## WHAT YOU WILL DO:
Below are records; quote them exactly from the first line through the line that contains "getUsernames L file n = Returns".

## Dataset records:
===============

(** X4: the column name is matched without regard to the case of letters:
    two names with the same lower-case form, such as a name and its
    lower-case form, give the same list of names. *)
Theorem getUsernames_case_insensitive (file : csv.file) (name1 name2 : string)
    (us : list string) :
  strings.ToLower L name1 = strings.ToLower L name2 ->
  getUsernames L file name1 = Returns (Ok us) ->
  getUsernames L file name2 = Returns (Ok us)
  /\ getUsernames L file (strings.ToLower L name1) = Returns (Ok us).
Proof.
  intros Heq H.
  assert (forall n, strings.ToLower L n = strings.ToLower L name1 ->
                    getUsernames L file n = Returns (Ok us)) as Hany.
  { intros n Hn. unfold getUsernames in *. rewrite Hn.
    destruct (csv.Read (csv.NewReader file)) as [[record|e] r]; [|discriminate H].
    destruct (find_column L record (strings.ToLower L name1) 0 =? -1); [discriminate H|].
    exact H. }
  split; apply Hany; [done|apply (strings.ToLower_idem L HL)].
Qed.
End Spreadsheet_more.

Lemma getUsernames_names_trimmed_witness :
  (length ["kevinburke"; "kevinburke_test"; "test"] < length csvFile)%nat.
Proof.
  exact (proj2 (getUsernames_names_trimmed strings.ascii ascii_laws csvFile "github username"
                  ["kevinburke"; "kevinburke_test"; "test"] eq_refl)).
Defined.

Lemma getUsernames_ragged_row_witness :
  getUsernames strings.ascii
    [csv.Fields ["Name"; "GitHub Username"]; csv.Fields ["Kevin Burke"; "kevinburke"];
     csv.Fields ["lonely"]] "github username"
  = Returns (Err csv.ErrFieldCount).
Proof.
  apply (getUsernames_ragged_row strings.ascii ["Name"; "GitHub Username"]
           [["Kevin Burke"; "kevinburke"]; ["lonely"]] "github username").
  - exists "GitHub Username". split; [simpl; tauto|vm_compute; reflexivity].
  - apply Exists_cons_tl, Exists_cons_hd. simpl. lia.
Defined.

Lemma getUsernames_case_insensitive_witness :
  getUsernames strings.ascii csvFile "GITHUB USERNAME"
  = Returns (Ok ["kevinburke"; "kevinburke_test"; "test"]).
Proof.
  exact (proj1 (getUsernames_case_insensitive strings.ascii ascii_laws csvFile
                  "github username" "GITHUB USERNAME"
                  ["kevinburke"; "kevinburke_test"; "test"] eq_refl eq_refl)).
Defined.

(** ** Bot loop, continued *)

Section Bot_more.
Context {S : Type} (corpus : maintner.Corpus S).

Lemma doTasks_from_calls i (ts : list (@Task S)) s log e s' log' :
  doTasks_from corpus i ts s log = (e, s', log') ->
  exists k, (k <= length ts)%nat /\
            log' = (log ++ List.map Did (seq i k))%list /\
            (e = Nil -> k = length ts) /\
            (e <> Nil -> (1 <= k)%nat).
Proof.
  revert i s log. induction ts as [|t ts IH]; intros i s log H; simpl in H.
  - injection H as <- <- <-. exists 0%nat. simpl. rewrite app_nil_r. by split_and!.
  - destruct (t (maintner.Repo_view corpus s) s) as [e1 s1] eqn:Et.
    assert (e1 <> Nil -> (e, s', log') = (e1, s1, (log ++ [Did i])%list) ->
            exists k, (k <= length (t :: ts))%nat /\
                      log' = (log ++ List.map Did (seq i k))%list /\
                      (e = Nil -> k = length (t :: ts)) /\ (e <> Nil -> (1 <= k)%nat)) as Hstop.
    { intros Hne [= -> -> ->]. exists 1%nat. simpl. split_and!; [lia|done|done|lia]. }
    destruct e1; try (apply Hstop; [discriminate|by rewrite H]).
    apply IH in H as (k & Hk & -> & Hnil & Hpos).
    exists (Datatypes.S k). simpl. rewrite <- app_assoc. split_and!; [lia|done| |lia].
    intros He. by rewrite (Hnil He).
Qed.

===============

## ANSWER SPACE:
(** X4: the column name is matched without regard to the case of letters:
    two names with the same lower-case form, such as a name and its
    lower-case form, give the same list of names. *)
Theorem getUsernames_case_insensitive (file : csv.file) (name1 name2 : string)
    (us : list string) :
  strings.ToLower L name1 = strings.ToLower L name2 ->
  getUsernames L file name1 = Returns (Ok us) ->
  getUsernames L file name2 = Returns (Ok us)
  /\ getUsernames L file (strings.ToLower L name1) = Returns (Ok us).
Proof.
  intros Heq H.
  assert (forall n, strings.ToLower L n = strings.ToLower L name1 ->
                    getUsernames L file n = Returns (Ok us)) as Hany.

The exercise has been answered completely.